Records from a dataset
———

(* ===== verification/AppBridge.v ===== *)
(** * app: the conversions of x/evmutil among the other modules

    x/bep3 and x/issuance mint, burn and move coins of the same bank whose supplies x/evmutil
    backs with tokens.  As long as governance enables only backed pairs of standard tokens,
    none with the denomination of an asset of these modules, every run of the application
    is, seen from x/evmutil, a run of the conversions with foreign activity in between, and
    the backing holds throughout.  When an asset of x/issuance has the denomination of a
    pair, one issue breaks it. *)

From S2P Require Import Prelude Sdk SdkDec GoStd Bank Bep3Types Bep3Keeper Bep3Inv Bep3Safety Bep3Theorems Bep3Msg.
From S2P Require Import Issuance IssuanceTheorems IssuanceMsg Evmutil EvmutilTheorems EvmConvert EvmConvertSpec.
From S2P Require Import EvmConvertTheorems EvmConvertMsg.
From S2P Require Import Pricefeed CommitteePerm Committee CommitteeTheorems CommitteeBlock CommitteeGov.
From S2P Require Import Council CouncilTheorems Bn254 Dasigners App AppTheorems.

(** ** What the other modules do to the account and the coins of x/evmutil *)
Section Spares.
  Context {cfg : SdkConfig} {sdk : SdkLaws} {B A : Type} {bk : BankKeeper B} {bank_laws : BankLaws B}
    {eth : EthConfig} {ethl : EthLaws B}.
  Implicit Types b : B.
  Abbreviation U := (EvmConvert.NewModuleAddress EvmutilName).

(** The account of x/evmutil is left alone, and no coins of the denominations [D] come
    into circulation. *)
Definition spares (D : list string) b b' : Prop :=
  (forall d, Bank.GetBalance b' U d = Bank.GetBalance b U d) /\ (forall d, d ∈ D -> Bank.GetSupply b' d <= Bank.GetSupply b d).

#[export] Instance spares_preorder D : PreOrder (spares D).
Proof.
  split; [by intros b|]. intros b1 b2 b3 [H1 H2] [H3 H4].
  split; [intros d; by rewrite H3|intros d Hd; specialize (H2 d Hd); specialize (H4 d Hd); lia].
Qed.


Context (distinct : module_addresses_differ (B := B))
  (refused : forall m cs b b', SendCoinsFromModuleToAccount m U cs b = Ok b' -> False).







Lemma bep3_foreign : Bep3Types.ModuleName <> EvmutilName. Proof. discriminate. Qed.
Lemma issuance_foreign : Issuance.ModuleAccountName <> EvmutilName. Proof. discriminate. Qed.
Local Hint Resolve bep3_account bep3_foreign issuance_foreign : core.
Local Hint Extern 1 (module_account Issuance.ModuleAccountName) => exact (proj1 issuance_account) : core.

(** *** x/bep3 *)
Context {str : GoStrings} {hash : TmHash} {auth : AccountKeeper A}.
Definition no_swap_asset (D : list string) (t : Bep3Keeper.State B A) : Prop :=
  forall d, d ∈ D -> Bep3Keeper.find_asset d (AssetParams (Bep3Keeper.params t)) = None.


(** *** x/issuance *)
Context {accounts : AuthKeeper A}.
Definition no_asset (D : list string) (t : Issuance.State B A) : Prop := forall d, d ∈ D -> Issuance.GetAsset t d = None.

End Spares.

(** ** Runs of the application *)
Section Bridge.
  Context {B A W K V : Type}.
  Context {cfg : SdkConfig} {sdk : SdkLaws} {b32 : Bech32Laws} {str : GoStrings} {hash : TmHash}
    {dc : DecConfig} {dl : DecLaws} {pc : PriceConfig}
    {bk : BankKeeper B} {bank_laws : BankLaws B} {ak : AccountKeeper A} {auth : AuthKeeper A} {eth : EthConfig}
    {evm : EvmKeeper B W} {cenv : CouncilEnv K} {gk : Gnark} {denv : DaEnv} {sk : StakingKeeper K V}.
  Context {jd : JsonDecoder} {pk : ParamKeeper (Chain B A W K)} {env : ChainEnv (Chain B A W K)}
    {chain_laws : ChainLaws (Chain B A W K)} {mods : SdkModules (Chain B A W K)}.
  Context {ethl : EthLaws B} {blocks : BankBlocks B} {view : Erc20View W} {tokens_laws : Erc20Laws B W}.
  Implicit Types c : Chain B A W K.
  Abbreviation AppState := (Committee.State (Chain B A W K)).
  Implicit Types s : AppState.
  Abbreviation U := (EvmConvert.NewModuleAddress EvmutilName).

(** The denominations of the enabled pairs. *)
Definition paired c : list string := cpDenom <$> EnabledConversionPairs (cvParams (chEvmutil c)).

(** No pair has the denomination of an asset of x/bep3 or x/issuance. *)
Record apart c : Prop := {
  ap_bep3 : no_swap_asset (paired c) (get c : Bep3Keeper.State B A);
  ap_issuance : no_asset (paired c) (get c : Issuance.State B A)
}.
Record bridge_ok c : Prop := {
  bo_apart : apart c;
  bo_bep3 : Bep3Theorems.inv (get c : Bep3Keeper.State B A);
  bo_conv : conv_inv (get c : ConvState B W)
}.

(** Steps of the EVM's bank keeper and foreign activity: what the modules of the SDK and the
    EVM do to the state of x/evmutil. *)
Inductive env_step (t : ConvState B W) : ConvState B W -> Prop :=
| env_evm o e : outside U o -> evm_exec o (wState (cvWorld t)) = Ok e ->
    env_step t (EvmConvert.set_world (mkWorld e (wEvm (cvWorld t))) t)
| env_foreign t' : foreign t t' -> env_step t t'.

(** A prudent change of parameters: it leaves the pairs apart from the assets of x/bep3 and
    x/issuance, and enables only standard tokens that back the coins in circulation
    ([listable]). *)
Definition prudent (p : ParamChange) c c' : Prop :=
  apart c' /\ match p with ChangeEvmutil q => listable q (get c : ConvState B W) | _ => True end.

Inductive bridge_activity c c' : Prop :=
| ba_other : other c c' -> rtc env_step (get c : ConvState B W) (get c') -> bridge_activity c c'
| ba_params p : change_u256 p -> change_params p c = Ok c' -> prudent p c c' -> bridge_activity c c'.

(** The bank refuses to send coins to the account of x/evmutil: no module account is
    unblocked in app.go. *)
Class BridgeLaws : Prop :=
  evmutil_refuses m cs (b b' : B) : SendCoinsFromModuleToAccount m U cs b = Ok b' -> False.

(** What a change of the chain is for x/evmutil. *)
Record joins c c' : Prop := {
  jo_moves : moves c c';
  jo_steps : bridge_ok c -> apart c' /\ rtc conv_step (get c : ConvState B W) (get c')
}.
Lemma joins_ok c c' : joins c c' -> bridge_ok c -> bridge_ok c'.
Proof.
  intros [[Hm _ _] Hs] Hb. destruct (Hs Hb) as [Ha Hr]. split; [done| |by eapply conv_inv_run; [apply Hb|]].
  eapply rtc_keeps; [|exact Hm|apply Hb]. apply Bep3Theorems.step_inv.
Qed.
#[export] Instance joins_preorder : PreOrder joins.
Proof.
  split; [intros c; split; [done|]; intros Hb; split; [apply Hb|done]|].
  intros c1 c2 c3 H12 H23. split; [etransitivity; [apply H12|apply H23]|]. intros Hb.
  pose proof (joins_ok _ _ H12 Hb) as Hb2. destruct (jo_steps _ _ H12 Hb) as [_ H1]. destruct (jo_steps _ _ H23 Hb2) as [Ha H2].
  split; [done|by etransitivity].
Qed.






Context {bridge_laws : BridgeLaws} {laws : AppLaws bridge_activity}.







(** *** The steps

    Messages as before; the account of x/evmutil, which has no key, has not signed them,
    and amounts have at most 256 bits. *)
Definition bridge_admissible (m : AppMsg) s : Prop :=
  admissible m s /\
  match m with
  | CreateSwap msg => forall x, AccAddressFromBech32 (mcFrom msg) = Ok x -> x <> U
  | IssuanceMsg msg => forall x, AccAddressFromBech32 (msg_Sender msg) = Ok x -> x <> U
  | EvmutilMsg msg => (forall x, EvmConvertMsg.GetSigners msg = Ok [x] -> x <> U)
      /\ (forall n, msg_amount msg = Some n -> n < 2 ^ 256)
  | _ => True
  end.

Inductive bridge_step : AppState -> AppState -> Prop :=
| bridge_begin ctx s s' : is_i64 (BlockHeight ctx) -> App.BeginBlocker ctx s = Ok s' -> bridge_step s s'
| bridge_end ctx s s' : App.EndBlocker ctx s = Ok s' -> bridge_step s s'
| bridge_msg ctx m s s' : is_i64 (BlockHeight ctx) -> bridge_admissible m s -> deliver ctx m s = Ok s' -> bridge_step s s'
| bridge_gov s s' : gov_step bridge_activity s s' -> bridge_step s s'.

(** These runs are runs of the application. *)
Lemma bridge_activity_sound c c' : bridge_activity c c' -> activity c c'.
Proof. intros [Ho _|p Hu Hx _]; [by left|right; by exists p]. Qed.
Lemma bridge_app_step s s' : bridge_step s s' -> app_step activity s s'.
Proof.
  intros [ctx s1 s2 Hh Hx|ctx s1 s2 Hx|ctx m s1 s2 Hh [Ha _] Hx|s1 s2 Hx].
  - by eapply app_begin.
  - by eapply app_end.
  - by eapply app_msg.
  - apply app_gov. destruct Hx as [t c Hc|content t t' Hu Hx]; [by apply gov_chain, bridge_activity_sound|by eapply gov_committee].
Qed.

Definition world_joins s s' : Prop := joins (World s) (World s').
#[local] Instance world_joins_preorder : PreOrder world_joins.
Proof. split; [intros s; unfold world_joins; reflexivity|]. unfold world_joins. intros s1 s2 s3 H1 H2. by etransitivity. Qed.





(** ** The backing holds in the application *)


(** Nothing keeps the denominations apart: the owner of an asset of x/issuance with the
    denomination of a pair breaks the backing, and the module's check of it ([BackedCoinsInvariant])
    reports it, by issuing more than the module holds tokens in excess. *)
Theorem issue_unbacks {run : Erc20Runs B W} ctx x y n p s s' :
  conv_inv (get (World s) : ConvState B W) -> p ∈ EnabledConversionPairs (cvParams (chEvmutil (World s))) ->
  tokens (get (World s) : ConvState B W) (GetAddress p) ModuleEVMAddress < Bank.GetSupply (chBank (World s)) (cpDenom p) + n ->
  deliver ctx (IssuanceMsg (MsgIssueTokens x (mkCoin (cpDenom p) n) y)) s = Ok s' ->
  exists t, BackedCoinsInvariant false (get (World s') : ConvState B W) = Ok (true, t).
Proof.
  intros I Hp Hlt Hx. simpl in Hx. apply obind_Ok in Hx as (c & (t & Hx & ->)%on_part_Ok & [= <-]). simpl in Hx. go_inv Hx.
  apply issue_correct in Hx as (_ & _ & Hs). specialize (Hs (cpDenom p)). simpl in Hs. rewrite bool_decide_eq_true_2 in Hs by done.
  destruct (checks_correct false (get (put t (World s)) : ConvState B W)) as [(r' & s1 & Hr & _ & E) _];
    [by destruct (ci_contracts _ I); split|exact (ci_account _ I)|].
  exists s1. destruct r'; [exact Hr|]. exfalso. destruct (proj1 E eq_refl) as [_ Hall].
  specialize (Hall p Hp). unfold pair_backed, tokens, cv_bank in *. simpl in *. rewrite Hs in Hall. lia.
Qed.
End Bridge.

———

» **What is required**
All lines in the preceding records that hold the word "with" need to be copied.

» **Output of the task**
    backs with tokens.  As long as governance enables only backed pairs of standard tokens,
    none with the denomination of an asset of these modules, every run of the application
    is, seen from x/evmutil, a run of the conversions with foreign activity in between, and
  apart c' /\ match p with ChangeEvmutil q => listable q (get c : ConvState B W) | _ => True end.
  match m with
(** Nothing keeps the denominations apart: the owner of an asset of x/issuance with the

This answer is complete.